**Extracted material**

Lemma get_signed_ok p off bits : inside p off bits ->
  exists u, getSignedBitfield p off bits = Some (swrap bits u) /\ field (bits_of p) off bits u.
Proof.
  intros Hin. destruct (get_unsigned_ok p off bits Hin) as (u & Hu & Hf). exists u. split; [|done].
  destruct Hin as (_ & _ & Hb & _). destruct Hf as [Hr _]. unfold getSignedBitfield. rewrite Hu. cbn [mbind option_bind]. f_equal.
  destruct (decide (bits < 64)) as [Hlt|Hge].
  - assert (2 ^ bits <= 2 ^ 63) as Hle by (apply Z.pow_le_mono_r; lia). rewrite (i64_range u) by lia.
    rewrite <- (sign_extend u bits) by lia. rewrite Z.mod_small by lia.
    destruct (Z.testbit u (bits - 1)) eqn:Et.
    + rewrite decide_True; [done|]. split; [done|]. apply land_bit_iff; [lia|done].
    + rewrite decide_False; [symmetry; apply i64_range; lia|]. intros [_ Hl]. apply land_bit_iff in Hl; [congruence|lia].
  - rewrite decide_False by lia. by assert (bits = 64) as -> by lia.
Qed.

(** What is written is read back and no other bit changes. *)
Lemma set_unsigned_ok p off bits v : inside p off bits ->
  exists p', setUnsignedBitfield p off bits v = Some p' /\ inside p' off bits /\ zlen p' = zlen p /\
    field (bits_of p') off bits (v mod 2 ^ bits) /\
    forall i, (i < Z.to_nat off \/ Z.to_nat (off + bits) <= i)%nat -> bits_of p' !! i = bits_of p !! i.
Proof.
  intros (Hp & Hoff & Hb & Hlen & Hmax). unfold setUnsignedBitfield.
  destruct (set_bits_ok (Z.to_nat bits) p off v Hp Hoff) as (p' & -> & Hp' & Hl & Hbits); [lia|lia|].
  exists p'. split_and!; [done| |done| |].
  - unfold inside. rewrite Hl. done.
  - split; [apply Z.mod_pos_bound, Z.pow_pos_nonneg; lia|]. intros i Hi. rewrite Hbits, decide_True by lia.
    rewrite Z.mod_pow2_bits_low by lia. do 2 f_equal. lia.
  - intros i Hi. rewrite Hbits, decide_False by lia. done.
Qed.

Lemma set_signed_ok p off bits v : inside p off bits ->
  exists p', setSignedBitfield p off bits v = Some p' /\ inside p' off bits /\ zlen p' = zlen p /\
    field (bits_of p') off bits (v mod 2 ^ bits) /\
    forall i, (i < Z.to_nat off \/ Z.to_nat (off + bits) <= i)%nat -> bits_of p' !! i = bits_of p !! i.
Proof.
  intros Hin. unfold setSignedBitfield. destruct (set_unsigned_ok p off bits (u64 v) Hin) as (p' & Hs & Hin' & Hl & Hf & Ho).
  exists p'. split_and!; [done..| |done]. destruct Hin as (_ & _ & Hb & _).
  assert (v mod 2 ^ bits = u64 v mod 2 ^ bits) as ->; [|done]. unfold u64, uwrap.
  replace (2 ^ 64) with (2 ^ bits * 2 ^ (64 - bits)) by (rewrite <- Z.pow_add_r by lia; f_equal; lia).
  rewrite Z.rem_mul_r by (apply Z.pow_nonzero || apply Z.pow_pos_nonneg; lia).
  rewrite Z.mul_comm, Z.mod_add by (apply Z.pow_nonzero; lia). by rewrite Z.mod_mod by (apply Z.pow_nonzero; lia).
Qed.

(** ** Overflow *)





(** ** BITFIELD *)

Definition field_value (sign : bool) (bits u : Z) : Z := if sign then swrap bits u else u.












(** The nine bytes GET works on. *)
Lemma get_buffer (src : bytes) byte k : 0 <= byte -> (k < 9)%nat ->
  take 9 (slice src byte (Z.min 9 (zlen src - byte)) ++ replicate 9 0) !! k =
  Some (default 0 (src !! (Z.to_nat byte + k)%nat)).
Proof.
  intros Hbyte Hk. rewrite lookup_take_lt by done. unfold slice.
  set (n := Z.to_nat (Z.min 9 (zlen src - byte))). destruct (decide (k < n)%nat) as [Hlt|Hge].
  - assert (n <= length (drop (Z.to_nat byte) src))%nat as Hn by (rewrite length_drop; unfold n, zlen; lia).
    rewrite lookup_app_l by (rewrite length_take; lia). rewrite lookup_take_lt by done. rewrite lookup_drop.
    destruct (lookup_lt_is_Some_2 src (Z.to_nat byte + k)) as [x Hx]; [unfold n, zlen in Hlt; lia|]. by rewrite Hx.
  - assert (length (take n (drop (Z.to_nat byte) src)) = n) as Hl.
    { rewrite length_take, length_drop. unfold n, zlen. lia. }
    rewrite lookup_app_r by lia. rewrite Hl. rewrite (lookup_ge_None_2 src) by (unfold n, zlen in Hge; lia).
    apply lookup_replicate. split; [done|lia].
Qed.

Lemma bitfield_get_ok src (sign : bool) off bits : bytes_ok src -> 0 <= off < 2 ^ 64 -> 1 <= bits <= (if sign then 64 else 63) ->
  exists u, bitfield_get src sign off bits = Some (field_value sign bits u) /\ 0 <= u < 2 ^ bits /\
    forall i, (i < Z.to_nat bits)%nat ->
      Z.testbit u (bits - 1 - Z.of_nat i) = default false (bits_of src !! (Z.to_nat off + i)%nat).
Proof.
  intros Hs Hoff Hb. unfold bitfield_get. cbn zeta. rewrite shiftr_div by lia. change (2 ^ 3) with 8.
  assert (off - u64 (off / 8 * 8) = off mod 8) as ->.
  { pose proof (Z.div_mod off 8 ltac:(lia)). pose proof (Z.mod_pos_bound off 8 ltac:(lia)). rewrite u64_small by divlia. lia. }
  set (buf := take 9 _). pose proof (Z.mod_pos_bound off 8 ltac:(lia)) as Hm.
  assert (length buf = 9%nat) as Hlen.
  { unfold buf. rewrite length_take, length_app, length_replicate. lia. }
  assert (forall k, (k < 9)%nat -> buf !! k = Some (default 0 (src !! (Z.to_nat (off / 8) + k)%nat))) as Hbuf.
  { intros k Hk. apply get_buffer; [divlia|done]. }
  assert (bytes_ok buf) as Hbytes.
  { apply Forall_lookup. intros k x Hx. pose proof (lookup_lt_Some _ _ _ Hx) as Hk. rewrite Hlen in Hk.
    rewrite Hbuf in Hx by done. injection Hx as <-. destruct (src !! _) as [c|] eqn:Ec; [|done].
    by apply (proj1 (Forall_lookup _ _) Hs _ _ Ec). }
  assert (inside buf (off mod 8) bits) as Hin.
  { split_and!; [done|lia|lia|destruct sign; lia| |]; unfold zlen; rewrite Hlen; destruct sign; lia. }
  assert (forall u, field (bits_of buf) (off mod 8) bits u -> forall i, (i < Z.to_nat bits)%nat ->
    Z.testbit u (bits - 1 - Z.of_nat i) = default false (bits_of src !! (Z.to_nat off + i)%nat)) as Hview.
  { intros u [_ Hf] i Hi. specialize (Hf i Hi). rewrite !bits_of_lookup in Hf |- *.
    assert (Z.to_nat off = Z.to_nat (off mod 8) + Z.to_nat (off / 8) * 8)%nat as Eoff by divlia.
    set (m := Z.to_nat (off mod 8)) in *. set (d := Z.to_nat (off / 8)) in *.
    assert ((Z.to_nat off + i) / 8 = (m + i) / 8 + d)%nat as Ediv.
    { rewrite Eoff. replace (m + d * 8 + i)%nat with (m + i + d * 8)%nat by lia. rewrite Nat.div_add by lia. done. }
    assert ((Z.to_nat off + i) mod 8 = (m + i) mod 8)%nat as Emod.
    { rewrite Eoff. replace (m + d * 8 + i)%nat with (m + i + d * 8)%nat by lia. by rewrite Nat.Div0.mod_add. }
    rewrite Ediv, Emod, (Nat.add_comm ((m + i) / 8) d). rewrite Hbuf in Hf by (apply Nat.Div0.div_lt_upper_bound; destruct sign; lia).
    cbn [fmap option_fmap option_map] in Hf. injection Hf as Hf. rewrite <- Hf.
    destruct (src !! _) as [c|]; [reflexivity|]. apply Z.bits_0. }
  destruct sign.
  - destruct (get_signed_ok _ _ _ Hin) as (u & -> & Hf). exists u. split_and!; [done|apply Hf|apply Hf|by apply Hview].
  - destruct (get_unsigned_ok _ _ _ Hin) as (u & -> & Hf). pose proof Hf as [Hu _]. exists u.
    assert (2 ^ bits <= 2 ^ 63) by (apply Z.pow_le_mono_r; lia).
    split_and!; [|apply Hu|apply Hu|by apply Hview]. cbn [fmap option_fmap option_map field_value]. f_equal. apply i64_range. lia.
Qed.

**Exercise brief**
Take the line that contains "destruct (src !! _) as [c|];" and every line after it in the material above. Set those lines down exactly and nothing more.

**Written answer**
    destruct (src !! _) as [c|]; [reflexivity|]. apply Z.bits_0. }
  destruct sign.
  - destruct (get_signed_ok _ _ _ Hin) as (u & -> & Hf). exists u. split_and!; [done|apply Hf|apply Hf|by apply Hview].
  - destruct (get_unsigned_ok _ _ _ Hin) as (u & -> & Hf). pose proof Hf as [Hu _]. exists u.
    assert (2 ^ bits <= 2 ^ 63) by (apply Z.pow_le_mono_r; lia).
    split_and!; [|apply Hu|apply Hu|by apply Hview]. cbn [fmap option_fmap option_map field_value]. f_equal. apply i64_range. lia.
Qed.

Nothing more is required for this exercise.